A Tommaso, ora lo so, voglio parlare di un libro che per me
è molto importante. Gli chiederò se lo conosce, gli racconterò
di che cosa parla.
E capirò subito se gli importa di me.
11. Da quassù, dallo scaffale più alto della libreria, io, la
Chiara-più-saggia, osservo il lento cammino della coscienza
di Chiara. Prudente, tenace cammino lungo un perenne sbocciare.
Non siamo più bambine noi due, Chiara e Chiara. Eppure non si
smette mai di sbocciare.
12. Con Tommaso sono riuscita a parlare una mattina di qualche
giorno fa. Ero arrivata presto al lavoro, e non c'era ancora
nessuno tranne lui. L'ho guardato per un po' stando sulla porta,
senza che si accorgesse di me.
Il caffè, la sigaretta accesa, la musica, la planimetria del
progetto sul tavolo: sembrava fosse lì da ore.
Sono entrata e l'ho salutato, e mi ha risposto senza sorridere.

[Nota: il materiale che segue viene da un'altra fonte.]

(* ===== verification/Sync.v ===== *)
(** * Synchronisation of the services (exec/sync.c, confchg_fn of exec/main.c)

    After a configuration change the services synchronise one after the other:
    the members exchange the lists of their services, and every service is
    processed by all members before any of them activates it.  Messages go
    through the group "sync" and are delivered in total order. *)
From S2P Require Import Prelude VoteQuorum TotemMemb TotemSrp.

Definition SERVICES_COUNT_MAX : nat := 64.
Definition SERVICE_LIST_MAX : nat := 128.
Definition service_count : nat := 32.

Inductive sync_process_state := PROCESS | ACTIVATE.
Inductive sync_state := SYNC_SERVICELIST_BUILD | SYNC_PROCESS | SYNC_BARRIER.

#[export] Instance sync_state_eq : EqDecision sync_state.
Proof. solve_decision. Defined.

(** [se_local]: the callbacks are those of a local service; otherwise they are
    the dummies, and [sync_init] is null. *)
Record service_entry := mk_service_entry {
  se_service_id : Z;
  se_local : bool;
  se_state : sync_process_state
}.
#[export] Instance service_entry_eta : Etable service_entry := fun e =>
  mk_service_entry (se_service_id e) (se_local e) (se_state e).

Record processor_entry := mk_processor_entry { pe_nodeid : Z; pe_received : bool }.

Inductive sync_msg :=
| req_exec_barrier_message (r : ring_id)
| req_exec_service_build_message (r : ring_id) (service_list : list Z).

Inductive sync_effect :=
| SyncInit (service : Z) (trans members : list Z) (r : ring_id)
| SyncProcessed (service : Z) (res : Z)
| SyncActivate (service : Z)
| SyncAbort (service : Z)
| SyncMcast (m : sync_msg)
| SynchronizationCompleted
| IpcsSyncStateChanged (in_process : bool)
| MemberObjectLeft (n : Z)
| MemberObjectJoined (n : Z)
| ServiceConfchg (service : Z) (t : confchg_type) (members left joined : list Z) (r : ring_id).

Record sync := mk_sync {
  my_state : sync_state;
  sy_ring_id : ring_id;
  my_processing_idx : Z;
  my_schedwrk : bool;
  my_processor_list : list processor_entry;
  my_member_list : list Z;
  my_trans_list : list Z;
  my_service_list : list service_entry;
  sync_in_process : bool;
  corosync_ring_id : ring_id;
  sync_out : list sync_effect
}.
#[export] Instance sync_eta : Etable sync := fun s =>
  mk_sync (my_state s) (sy_ring_id s) (my_processing_idx s) (my_schedwrk s) (my_processor_list s)
    (my_member_list s) (my_trans_list s) (my_service_list s) (sync_in_process s) (corosync_ring_id s) (sync_out s).

Definition zero_ring_id : ring_id := mk_ring 0 0.

Definition sync_initial : sync := mk_sync SYNC_BARRIER zero_ring_id 0 false [] [] [] [] true zero_ring_id [].

Definition sync_emit (e : sync_effect) (s : sync) : sync := s <| sync_out ::= fun o => o ++ [e] |>.

(** The table [corosync_service], as [my_sync_callbacks_retrieve] shows it: for a
    loaded service, whether it has a [sync_init] and a [confchg_fn], and the
    length of its name. *)
Record sync_callbacks := mk_sync_callbacks { cb_has_init : bool; cb_has_confchg : bool; cb_name_len : Z }.

Definition service_ids : list Z := map Z.of_nat (seq 0 SERVICES_COUNT_MAX).

Section Sync.
Context (retrieve : Z -> option sync_callbacks).

Definition loaded (service : Z) : bool := match retrieve service with Some _ => true | None => false end.

(** Entries behind the list are zero up to the end of the array. *)
Definition service_at (i : Z) (s : sync) : option service_entry :=
  if i <? 0 then None
  else match my_service_list s !! Z.to_nat i with
       | Some e => Some e
       | None => if i <? Z.of_nat SERVICES_COUNT_MAX then Some (mk_service_entry 0 false PROCESS) else None
       end.

(** ** Messages *)

Definition barrier_message_transmit (s : sync) : sync :=
  sync_emit (SyncMcast (req_exec_barrier_message (sy_ring_id s))) s.

Definition service_build_message_transmit (service_list : list Z) (s : sync) : sync :=
  sync_emit (SyncMcast (req_exec_service_build_message (sy_ring_id s) service_list)) s.

(** ** Phases *)

Definition sync_barrier_enter (s : sync) : sync := barrier_message_transmit (s <| my_state := SYNC_BARRIER |>).

(** The members that come with us from the old configuration. *)
Definition sync_process_call_init (s : sync) : option sync :=
  let s := s <| my_trans_list ::= List.filter (fun o => existsb (Z.eqb o) (my_member_list s)) |> in
  foldl (fun acc e => s ← acc;
           if loaded (se_service_id e) then
             if se_local e
             then Some (sync_emit (SyncInit (se_service_id e) (my_trans_list s) (my_member_list s) (sy_ring_id s)) s)
             else None
           else Some s)
    (Some s) (my_service_list s).

(** [sync_synchronization_completed], which is [corosync_sync_completed]. *)
Definition synchronization_completed (s : sync) : sync :=
  s <| sync_in_process := false |> <| sync_out ::= fun o => o ++ [IpcsSyncStateChanged false; SynchronizationCompleted] |>.

Definition sync_process_enter (s : sync) : sync :=
  let s := s <| my_state := SYNC_PROCESS |> in
  match my_service_list s with
  | [] => synchronization_completed (s <| my_state := SYNC_SERVICELIST_BUILD |>)
  | _ => s <| my_processor_list ::= map (fun p => mk_processor_entry (pe_nodeid p) false) |>
           <| my_schedwrk := true |>
  end.

(** The services with a [sync_init], in the order of their ids. *)
Definition local_services : list Z :=
  List.filter (fun i => match retrieve i with Some cb => cb_has_init cb | None => false end) service_ids.

Definition names_fit : bool :=
  forallb (fun i => match retrieve i with Some cb => cb_name_len cb <? 128 | None => true end) local_services.

Definition sync_servicelist_build_enter (member_list : list Z) (s : sync) : option sync :=
  if negb (Nat.leb (length member_list) PROCESSOR_COUNT_MAX) || negb names_fit then None
  else
    let s := s <| my_state := SYNC_SERVICELIST_BUILD |>
               <| my_processor_list := map (fun n => mk_processor_entry n false) member_list |>
               <| my_member_list := member_list |> <| my_processing_idx := 0 |>
               <| my_service_list := map (fun i => mk_service_entry i true PROCESS) local_services |> in
    sync_process_call_init (service_build_message_transmit local_services s).

(** ** Handlers *)

Definition processor_received (nodeid : Z) (s : sync) : sync :=
  s <| my_processor_list ::= map (fun p => if pe_nodeid p =? nodeid then mk_processor_entry (pe_nodeid p) true else p) |>.

Definition barrier_reached (s : sync) : bool := forallb pe_received (my_processor_list s).

Definition sync_barrier_handler (nodeid : Z) (r : ring_id) (s : sync) : option sync :=
  if bool_decide (sy_ring_id s <> r) then Some s
  else
    let s := processor_received nodeid s in
    if barrier_reached s then
      e ← service_at (my_processing_idx s) s;
      let s := s <| my_service_list ::= alter (fun e => e <| se_state := ACTIVATE |>) (Z.to_nat (my_processing_idx s)) |> in
      s ← (if loaded (se_service_id e) then
             if Z.to_nat (my_processing_idx s) <? length (my_service_list s)
             then Some (if se_local e then sync_emit (SyncActivate (se_service_id e)) s else s)
             else None
           else Some s)%nat;
      let s := s <| my_processing_idx ::= Z.add 1 |> in
      Some (if Z.of_nat (length (my_service_list s)) =? my_processing_idx s
            then synchronization_completed s else sync_process_enter s)
    else Some s.

(** [qsort] with [service_entry_compare]. *)
Fixpoint service_insert (e : service_entry) (l : list service_entry) : list service_entry :=
  match l with
  | [] => [e]
  | x :: l' => if se_service_id e <=? se_service_id x then e :: l else x :: service_insert e l'
  end.
Definition service_sort (l : list service_entry) : list service_entry := foldr service_insert [] l.

(** A service nobody here knows is added with dummy callbacks. *)
Definition service_add (l : list service_entry) (id : Z) : list service_entry :=
  if existsb (fun e => se_service_id e =? id) l then l else l ++ [mk_service_entry id false PROCESS].

Definition sync_service_build_handler (nodeid : Z) (r : ring_id) (service_list : list Z) (s : sync) : option sync :=
  if bool_decide (sy_ring_id s <> r) then Some s
  else if Nat.ltb SERVICE_LIST_MAX (length service_list) then None
  else
    let l := foldl service_add (my_service_list s) service_list in
    if Nat.ltb SERVICES_COUNT_MAX (length l) then None
    else
      let l := if Nat.ltb (length (my_service_list s)) (length l) then service_sort l else l in
      let s := processor_received nodeid (s <| my_service_list := l |>) in
      Some (if barrier_reached s then sync_process_enter s else s).

Definition sync_deliver_fn (nodeid : Z) (m : sync_msg) (s : sync) : option sync :=
  match m with
  | req_exec_barrier_message r => sync_barrier_handler nodeid r s
  | req_exec_service_build_message r l => sync_service_build_handler nodeid r l s
  end.

(** The scheduled work; [res] is what [sync_process] of the service returns.  The
    work stays scheduled as long as the result is not 0. *)
Definition schedwrk_processor (res : Z) (s : sync) : option (Z * sync) :=
  e ← service_at (my_processing_idx s) s;
  match se_state e with
  | PROCESS =>
      let run := loaded (se_service_id e) && se_local e in
      let s := if run then sync_emit (SyncProcessed (se_service_id e) res) s else s in
      let res := if run then res else 0 in
      if res =? 0 then Some (0, sync_barrier_enter s) else Some (-1, s)
  | ACTIVATE => Some (0, s)
  end.

(** [schedwrk_do]: nothing to do when the work was destroyed. *)
Definition schedwrk_do (res : Z) (s : sync) : option sync :=
  if my_schedwrk s then
    '(r, s) ← schedwrk_processor res s; Some (if r =? 0 then s <| my_schedwrk := false |> else s)
  else Some s.

(** ** Configuration changes *)

Definition sync_start (member_list : list Z) (r : ring_id) (s : sync) : option sync :=
  sync_servicelist_build_enter member_list (s <| sy_ring_id := r |>).

Definition sync_save_transitional (member_list : list Z) (s : sync) : sync := s <| my_trans_list := member_list |>.

Definition sync_abort (s : sync) : sync :=
  let s := match my_state s with SYNC_PROCESS => s <| my_schedwrk := false |> | _ => s end in
  let s := match my_state s, my_service_list s !! Z.to_nat (my_processing_idx s) with
           | SYNC_SERVICELIST_BUILD, _ | _, None => s
           | _, Some e => if loaded (se_service_id e) && se_local e then sync_emit (SyncAbort (se_service_id e)) s else s
           end in
  s <| sy_ring_id := zero_ring_id |>.

(** The notifications of [confchg_fn]: the IPC server, the member objects of the
    configuration map, and the services. *)
Definition confchg_notify (t : confchg_type) (member_list left_list joined_list : list Z) (r : ring_id) : list sync_effect :=
  [IpcsSyncStateChanged true] ++ map MemberObjectLeft left_list ++ map MemberObjectJoined joined_list ++
  map (fun i => ServiceConfchg i t member_list left_list joined_list r)
    (List.filter (fun i => match retrieve i with Some cb => cb_has_confchg cb | None => false end)
       (map Z.of_nat (seq 0 service_count))).

(** [confchg_fn] of main.c. *)
Definition confchg_fn (t : confchg_type) (member_list left_list joined_list : list Z) (r : ring_id) (s : sync) : option sync :=
  let abort_activate := sync_in_process s in
  let s := s <| sync_in_process := true |> <| corosync_ring_id := r |>
             <| sync_out ::= fun o => o ++ confchg_notify t member_list left_list joined_list r |> in
  let s := if abort_activate then sync_abort s else s in
  match t with
  | TOTEM_CONFIGURATION_TRANSITIONAL => Some (sync_save_transitional member_list s)
  | TOTEM_CONFIGURATION_REGULAR => sync_start member_list r s
  end.

End Sync.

Gli ho chiesto se aveva passato bene il fine settimana; e ho
subito aggiunto che per me era stato piacevole, e che avevo
riletto Dedalus, di James Joyce.
"Lo conosci?" ho detto ancora.
Allora mi ha guardato fisso, e in una frazione di secondo ha
adeguato il suo stato d'animo al mio, ha trasformato la piatta
cortesia tra colleghi in una disponibilità più ricettiva.
13. Tommaso fa parte della cocktail generation.

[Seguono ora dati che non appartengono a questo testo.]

(** C17: a configuration change during a round aborts the service that the member has
    processed and not activated yet, stops its work and makes it deaf to the
    messages of the round. *)
Theorem interrupted_service_aborted s0 es y n id trans gone joined r' :
  (forall n, n ∈ members -> startable (s0 n) = true) ->
  sys_run es (sys_init s0) = Some y -> n ∈ members ->
  id ∈ processed (member_out y n) -> id ∉ activated (member_out y n) ->
  exists s', confchg_fn (retr n) TOTEM_CONFIGURATION_TRANSITIONAL trans gone joined r' (sn_sync (ss_node y n)) = Some s' /\
    SyncAbort id ∈ sync_out s' /\ my_schedwrk s' = false /\ sy_ring_id s' = zero_ring_id.
Proof.
  intros H0 E Hn P A. destruct (reachable_ok es s0 y H0 E) as (_ & Hm & _). unfold member_out in *.
  destruct (member_log _ _ _ (Hm n Hn)) as [(m & w & _ & K)|O]; [|rewrite O in P; now apply not_elem_of_nil in P].
  rewrite (no_processed K), elem_of_filter_take in P. destruct P as [L P].
  rewrite (no_activated K), elem_of_filter_take, (no_sent K) in *.
  destruct w; cbn [Nat.b2n] in P; [|rewrite Nat.add_0_r in P; tauto].
  destruct m as [|m]; [now apply not_elem_of_nil in P|].
  rewrite Nat.add_1_r in P. cbn [pred] in *.
  assert (Hid : services !! m = Some id) by (apply take_diff; tauto).
  assert (T : (S m <= top)%nat) by (apply lookup_lt_Some in Hid; exact Hid).
  destruct (lookup_service members r retr _ _ _ _ _ _ _ _ K Hn ltac:(lia) Hid) as (e & He & Eid).
  destruct (no_entries K m e He) as [Le _]. rewrite Eid, L in Le.
  unfold confchg_fn. rewrite (no_process K), (proj2 (Nat.leb_le _ _) T). eexists. split; [reflexivity|].
  unfold sync_save_transitional. set (s := sn_sync (ss_node y n)) in *.
  set (s1 := s <| sync_in_process := true |> <| corosync_ring_id := r' |>
     <| sync_out ::= fun o => o ++ confchg_notify (retr n) TOTEM_CONFIGURATION_TRANSITIONAL trans gone joined r' |>).
  assert (Es : my_state s1 = SYNC_BARRIER /\ my_service_list s1 !! Z.to_nat (my_processing_idx s1) = Some e).
  { change (my_state s1) with (my_state s). change (my_service_list s1) with (my_service_list s).
    change (my_processing_idx s1) with (my_processing_idx s).
    rewrite (no_state K T), (no_idx K), Nat2Z.id. split; [reflexivity | exact He]. }
  destruct Es as [Es1 Es2]. unfold sync_abort. rewrite Es1, Es1, Es2, Eid, Le, (local_loaded _ _ _ L). cbn [andb].
  split_and!; [|change (my_schedwrk s = false); rewrite (no_sched K); apply andb_false_r | reflexivity].
  change (SyncAbort id ∈ sync_out s1 ++ [SyncAbort id]). apply elem_of_app. right. now apply list_elem_of_singleton.
Qed.

End Round.

(** ** Two members with different services *)

Definition demo_retr (n id : Z) : option sync_callbacks :=
  if (n =? 1) && ((id =? 0) || (id =? 2)) || (n =? 2) && ((id =? 1) || (id =? 2)) then Some (mk_sync_callbacks true true 10)
  else if id =? 5 then Some (mk_sync_callbacks false true 10) else None.

Definition demo_members : list Z := [1; 2].
Definition demo_sync_ring : ring_id := mk_ring 1 8.

Definition demo_run (es : list sync_event) : option ssys :=
  sys_run demo_members demo_sync_ring demo_retr es (sys_init (fun _ => sync_initial)).
Definition demo_state (es : list sync_event) : ssys := default (sys_init (fun _ => sync_initial)) (demo_run es).

(** Member 2 is still processing service 0, which it does not have. *)
Definition demo_half : list sync_event :=
  [SStart 1 [1] [] [1; 2]; SStart 2 [2] [7] [1; 2]; SOrder 1; SOrder 2; SDeliver 1; SDeliver 2; SDeliver 1; SWork 1 (-1); SWork 1 0; SDeliver 2;
   SOrder 1; SDeliver 1].

Definition demo_full : list sync_event :=
  demo_half ++ concat (repeat [SOrder 1; SOrder 2; SDeliver 1; SDeliver 1; SDeliver 2; SDeliver 2; SWork 2 0; SWork 1 0] 5).

Lemma demo_idle : forall n, n ∈ demo_members -> startable ((fun _ => sync_initial) n) = true.
Proof. reflexivity. Qed.

Lemma demo_fit : (length demo_members <= PROCESSOR_COUNT_MAX)%nat.
Proof. vm_compute. lia. Qed.

Lemma demo_names : forall n, n ∈ demo_members -> names_fit (demo_retr n) = true.
Proof. by_compute_forall. Qed.

Lemma demo_half_run : demo_run demo_half = Some (demo_state demo_half).
Proof. apply some_default. vm_compute. reflexivity. Qed.

Lemma demo_full_run : demo_run demo_full = Some (demo_state demo_full).
Proof. apply some_default. vm_compute. reflexivity. Qed.

Lemma sync_barrier_witness :
  activated (member_out (demo_state demo_full) 1) = [0; 2] /\ 2 ∈ processed (member_out (demo_state demo_full) 2).
Proof.
  split; [by_compute|].
  apply (sync_barrier demo_members demo_sync_ring demo_retr demo_fit demo_names _ _ _ 1 2 2 demo_idle demo_full_run); by_compute.
Defined.

Lemma sync_completed_all_witness : activated (member_out (demo_state demo_full) 1) = local_services (demo_retr 1).
Proof.
  refine (proj1 (sync_completed_all demo_members demo_sync_ring demo_retr demo_fit demo_names _ _ _ 1 demo_idle demo_full_run _ _)); by_compute.
Defined.

Lemma sync_completes_witness : exists es' y', (length es' <= round_bound demo_members demo_retr)%nat /\
  sys_run demo_members demo_sync_ring demo_retr es' (demo_state demo_half) = Some y' /\
  forall i, i ∈ demo_members -> completed (member_out y' i) = true.
Proof.
  refine (sync_completes demo_members demo_sync_ring demo_retr demo_fit demo_names _ _ _ _ demo_idle demo_half_run); by_compute.
Defined.

Lemma sync_runs_witness : exists y, demo_run demo_half = Some y /\
  forall n, n ∈ demo_members -> startable (sn_sync (ss_node y n)) = true.
Proof. exact (sync_runs demo_members demo_sync_ring demo_retr demo_fit demo_names _ demo_half demo_idle). Defined.

Lemma interrupted_service_aborted_witness : exists s',
  confchg_fn (demo_retr 1) TOTEM_CONFIGURATION_TRANSITIONAL [1] [2] [] (mk_ring 1 12) (sn_sync (ss_node (demo_state demo_half) 1)) = Some s' /\
  SyncAbort 0 ∈ sync_out s' /\ my_schedwrk s' = false /\ sy_ring_id s' = zero_ring_id.
Proof.
  apply (interrupted_service_aborted demo_members demo_sync_ring demo_retr demo_fit demo_names _ _ _ 1 0 [1] [2] [] (mk_ring 1 12) demo_idle demo_half_run);
    by_compute.
Defined.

Per l'aperitivo telefona a qualche amico e lo incontra in un
locale della zona, in genere fra le sette e le otto di sera.
Questo appuntamento è forse il più significativo del suo vivere
quotidiano, il momento in cui abbandona la tensione della giornata
di lavoro e si guarda intorno, e si guarda dentro, prima di
pensare alla serata.
Tommaso, vengo a scoprire, ha quasi dieci anni meno di me, e
si riconosce nei giovani, che ancora studiano o già lavorano,
i quali hanno come punto di aggregazione il bar, la birreria,
e tutta quella serie di luoghi dove si beve qualche cosa, si
incontrano vecchi compagni del liceo o nuovi colleghi, si discute
e si scherza.
Le rare volte in cui sono entrata in uno di questi locali, osservando
i ragazzi seduti ai tavolini sono sempre rimasta colpita dai
loro occhi sorridenti, segnati immancabilmente da un lampo di
fragilità, di smarrimento.
Non amo questi ambienti, spesso arredati con colori aspri, assordati
da una musica martellante, dove servono bevande a un tasso alcolico
troppo elevato per i miei gusti.
14. Quando Tommaso mi ha proposto di vederci dopo il lavoro,
per l'aperitivo, mi sono sentita quindi un po' a disagio; ma
non potevo certo fare obiezioni, dopo tutta la fatica che c'è
voluta per arrivare a parlargli.
Mi ha portata in un locale piccolo e carino che dallo studio
si raggiunge a piedi. Ci siamo seduti in un angolo, dove la
musica arrivava attutita.
Ha ordinato un Negroni, io un pomodoro condito.
E le nostre scelte saranno sempre queste, per tutta la durata
del nostro rapporto, per i prossimi anni.